Grey Walter and colleagues perform experiments using EEG (Picture Post 26 March 1950). In The Living Brain, Walter describes how this research analysed human subjects’ response to stroboscopic light. While epileptic subjects experienced mild seizures, non-epileptics reported seeing vivid visual hallucinations and feeling strong emotions, such as pleasure or discomfort. EEG records for each subject revealed that the brain’s electrical activity, especially the alpha rhythm, was affected by these visual and emotional experiences.
When the first edition of The Living Brain was published in 1953, ‘brainwashing’ was just beginning to become a household word. Ten years later, in the preface to the 1963 edition of his book, Walter again felt it necessary to address his readers’ scruples, this time evidently in response to public furor over brainwashing: “So far brain physiology has never lent itself to evil deeds as physics has done – we do not have to drive people insane or experience insanity to win understanding of brain action…. But with increasing understanding comes increasing power, and there are some who already see in our tentative essays the means for effective thought-control…. To all such we say, as to politicians, preachers, and psychiatrists: let only those whose hands are clean busy themselves with brain-washing.” (Walter 1963 xxi)

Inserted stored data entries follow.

Lemma filter_or_perm {A} (P Q T : A → Prop) `{∀ x, Decision (P x), ∀ x, Decision (Q x), ∀ x, Decision (T x)}
    (l : list A) :
  (∀ x, T x ↔ P x ∨ Q x) → (∀ x, P x → ¬ Q x) → filter P l ++ filter Q l ≡ₚ filter T l.
Proof.
  intros HT HPQ. induction l as [|x l IH]; [done|]. rewrite !filter_cons. specialize (HT x). specialize (HPQ x).
  destruct (decide (P x)).
  - rewrite decide_False, decide_True by tauto. simpl. by rewrite IH.
  - destruct (decide (Q x)).
    + rewrite decide_True by tauto. rewrite <- Permutation_middle. by rewrite IH.
    + by rewrite decide_False by tauto.
Qed.

(** The fate of a transaction depends on its owners. *)
Lemma fate_owners A tx :
  fate_of A tx = match owners tx with
                 | [] => Stays
                 | [a] => if decide (a ∈ A) then Follows else Stays
                 | _ => if decide (Exists (λ a, a ∈ A) (owners tx)) then BecomesCross else Stays
                 end.
Proof.
  unfold fate_of, owners. destruct (tx_RawTxHash tx).
  - destruct (String.eqb _ _); [|destruct (String.eqb _ _); [|done]]; repeat case_decide; case_bool_decide; done.
  - destruct (tx_HasBroker tx); [destruct (tx_SenderIsBroker tx); repeat case_decide; case_bool_decide; done|].
    destruct (decide _) as [He|He]; rewrite Exists_cons, Exists_cons, Exists_nil in He;
      case_bool_decide; try tauto; case_bool_decide; simpl; tauto.
Qed.

Lemma fate_stays A tx : fate_of A tx = Stays ↔ ∀ a, a ∈ owners tx → a ∉ A.
Proof.
  rewrite fate_owners. destruct (owners tx) as [|a [|b l]].
  - split; [intros _ ? []%not_elem_of_nil|done].
  - destruct (decide (a ∈ A)) as [H|H]; split; try done.
    + intros H'. exfalso. apply (H' a); [by left|done].
    + intros _ a' ->%list_elem_of_singleton. done.
  - destruct (decide (Exists (λ a, a ∈ A) (a :: b :: l))) as [H|H]; split; try done.
    + intros H'. apply Exists_exists in H as (c & Hc & Hin). by apply H' in Hin.
    + intros _ c Hc Hin. apply H, Exists_exists. by exists c.
Qed.
Lemma fate_follows A tx : fate_of A tx = Follows ↔ ∃ a, owners tx = [a] ∧ a ∈ A.
Proof. rewrite fate_owners. destruct (owners tx) as [|a [|b l]]; [|case_decide|case_decide]; naive_solver. Qed.
Lemma fate_cross A tx :
  fate_of A tx = BecomesCross ↔
  tx_RawTxHash tx = None ∧ tx_HasBroker tx = false ∧ (tx_Sender tx ∈ A ∨ tx_Recipient tx ∈ A).
Proof.
  unfold fate_of. destruct (tx_RawTxHash tx).
  - destruct (String.eqb _ _); [|destruct (String.eqb _ _)]; repeat case_bool_decide; naive_solver.
  - destruct (tx_HasBroker tx); [destruct (tx_SenderIsBroker tx); repeat case_bool_decide; naive_solver|].
    repeat case_bool_decide; simpl; naive_solver.
Qed.
Lemma cross_or_stays A B tx : fate_of A tx = BecomesCross → fate_of B tx = BecomesCross ∨ fate_of B tx = Stays.
Proof.
  rewrite fate_cross. intros (H1 & H2 & _). unfold fate_of. rewrite H1, H2.
  destruct (_ || _); auto.
Qed.

Section lemmas.
Context {PA : Params} {EX : External} {EXO : ExternalOk}.

(** Of the accounts [L] that leave, those that go to shard [i]. *)
Definition going (m : gmap string Z) (L : list Address) (i : Z) : list Address :=
  filter (λ a, Clpa.shard_to m a = i) L.

Definition stays_for (m : gmap string Z) (L : list Address) (l : list Z) (tx : Transaction) : Prop :=
  Forall (λ i, fate_of (going m L i) tx = Stays) l.
Definition cross_for (m : gmap string Z) (L : list Address) (l : list Z) (tx : Transaction) : Prop :=
  Exists (λ i, fate_of (going m L i) tx = BecomesCross) l.
#[local] Instance stays_for_dec m L l tx : Decision (stays_for m L l tx).
Proof. unfold stays_for. apply _. Defined.
#[local] Instance cross_for_dec m L l tx : Decision (cross_for m L l tx).
Proof. unfold cross_for. apply _. Defined.

(** Only one shard has a claim on a transaction that follows. *)
Lemma follows_one m L i j tx : i ≠ j → fate_of (going m L j) tx = Follows → fate_of (going m L i) tx = Stays.
Proof.
  intros Hij (a & Ha & Hj)%fate_follows. apply fate_stays. rewrite Ha. intros b ->%list_elem_of_singleton Hi.
  unfold going in *. apply list_elem_of_filter in Hi as [Hi _], Hj as [Hj _]. congruence.
Qed.

(** The message for shard [i]. *)
Definition migration_msg (m : gmap string Z) (shard : Z) (fetched : list (Address * AccountState))
    (q : list Transaction) (i : Z) : AccountStateAndTx :=
  let sel := filter (λ x : Address * AccountState, Clpa.shard_to m x.1 = i) fetched in
  mkAST sel.*1 sel.*2 (filter (λ tx, fate_of sel.*1 tx = Follows) q) shard.

Lemma sel_going m L (S : list AccountState) i :
  length L = length S →
  (filter (λ x : Address * AccountState, Clpa.shard_to m x.1 = i) (zip L S)).*1 = going m L i.
Proof. exact (filter_zip_fst (λ a, Clpa.shard_to m a = i) L S). Qed.

(** The messages do not depend on what was sent to other shards before. *)
Lemma migration_msgs_stay m shard L S q i (l : list Z) :
  length L = length S → i ∉ l →
  (λ j, migration_msg m shard (zip L S) (filter (λ tx, fate_of (going m L i) tx = Stays) q) j) <$> l
  = migration_msg m shard (zip L S) q <$> l.
Proof.
  intros Hlen Hi. apply list_fmap_ext. intros _ j Hj%list_elem_of_lookup_2. unfold migration_msg. f_equal.
  rewrite sel_going, list_filter_filter by done. apply list_filter_iff. intros tx. split; [tauto|].
  intros Hf. split; [done|]. apply (follows_one m L i j); [by intros ->|done].
Qed.

Lemma migration_loop m L S (l : list Z) (p : PbftNode Data_supportCLPA) cr :
  length L = length S → NoDup l →
  let q := TxQueue (bc_Txpool (CurChain p)) in
  ∃ X, foldl (send_transfer m (zip L S)) (p, cr) l
    = (set_queue (filter (stays_for m L l) q) p <| out ::= λ o, o ++ ((λ i, (ip_of i 0 p,
         MBrokerAST (migration_msg m (pn_ShardID p) (zip L S) q i))) <$> l) |>, cr ++ X)
    ∧ X ≡ₚ filter (cross_for m L l) q.
Proof.
  intros Hlen Hl. revert p cr. induction Hl as [|i l Hi Hl IH]; intros p cr q; cbn [foldl].
  { exists []. rewrite (filter_all (stays_for m L [])) by (intros; constructor).
    rewrite (filter_none (cross_for m L [])) by (intros ? _ Hx; by apply Exists_nil in Hx).
    split; [|done]. rewrite (right_id_L [] (++)). f_equal. apply set_queue_same. }
  unfold send_transfer at 2, transfer_to. fold q. rewrite sel_going by done.
  set (q1 := filter (λ tx, fate_of _ tx = Stays) q). set (cr1 := filter (λ tx, fate_of _ tx = BecomesCross) q).
  set (p1 := TcpDial _ _ _). destruct (IH p1 (cr ++ cr1)) as (X & -> & HX). exists (cr1 ++ X). split.
  - f_equal; [|by rewrite (assoc_L (++))]. change (TxQueue (bc_Txpool (CurChain p1))) with q1.
    assert (filter (stays_for m L l) q1 = filter (stays_for m L (i :: l)) q) as ->.
    { unfold q1. rewrite list_filter_filter. apply list_filter_iff. intros tx. unfold stays_for.
      rewrite Forall_cons. tauto. }
    etrans; [|apply (set_queue_twice _ q1 (ip_of i 0 p) (MBrokerAST (migration_msg m (pn_ShardID p) (zip L S) q i)))].
    assert (((λ j, (ip_of j 0 p1, MBrokerAST (migration_msg m (pn_ShardID p1) (zip L S) q1 j))) <$> l)
      = ((λ j, (ip_of j 0 p, MBrokerAST (migration_msg m (pn_ShardID p) (zip L S) q j))) <$> l)) as ->.
    { pose proof (migration_msgs_stay m (pn_ShardID p) L S q i l Hlen Hi) as E. fold q1 in E.
      apply list_fmap_ext. intros k j Hj. do 2 f_equal.
      pose proof (f_equal (lookup k) E) as Ek. rewrite !list_lookup_fmap, Hj in Ek. exact (inj Some _ _ Ek). }
    do 2 f_equal. unfold p1, migration_msg. by rewrite sel_going by done.
  - rewrite HX. change (TxQueue (bc_Txpool (CurChain p1))) with q1. unfold cr1, q1.
    rewrite list_filter_filter. apply filter_or_perm; [|intros tx H1 [_ H2]; congruence].
    intros tx. unfold cross_for. rewrite Exists_cons. split; [|tauto]. intros [H|H]; [by left|].
    assert (∃ j, fate_of (going m L j) tx = BecomesCross) as [j Hj] by (apply Exists_exists in H as (j & _ & ?); by exists j).
    destruct (cross_or_stays _ (going m L i) tx Hj); tauto.
Qed.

Despite this rather enigmatic disavowal, Walter’s name deserves a place in the history of mind control discourse. The content of his experiments, and his interpretation of them in The Living Brain, became instrumental in debates about the relationship between brain physiology and the mind. The same year as the reissue of Walter’s book, Scottish psychiatrist JAC Brown published his own contribution to this discourse, Techniques of Persuasion. From Propaganda to Brainwashing. Brown’s book sought to debunk many of the most histrionic claims about the dangers of mind control. He singled out for particular scrutiny Aldous Huxley’s warnings, in The Devils of Loudon (1952), about the existence of “new and previously undreamed of devices for exciting mobs.” Among the techniques that Huxley cited in that book, and then again in Brave New World Revisited (1958), was the strategic use of rhythmically flashing lights to condition subjects, in ways akin to the experiments described by Walter. Echoing the claims of psychiatrist William Sargant, Huxley argued that the use of such techniques was a sure sign that “Today the art of mind control is in the process of becoming a science.” (Huxley 1958, P.38
Bryon Gysin 1957 Carl Van Vechten.
Fascinated by Walter’s stroboscopic studies,Bryon Gysin and William Burroughs adopted them as a model for a process of breaking open conventional patterns of thought, language, and behavior. If – to paraphrase Walter – no one’s hands could any longer be considered “clean,” then Burroughs & Gysin and his acolytes made this fact the starting point of a cultural project dedicated to exploring the possibilities of de-conditioning and of counter-brainwashing. In this way the Cold War brain sciences, of which Walter was a foremost representative, opened up not simply new possibilities of control, but also, paradoxically, of slipping all controls.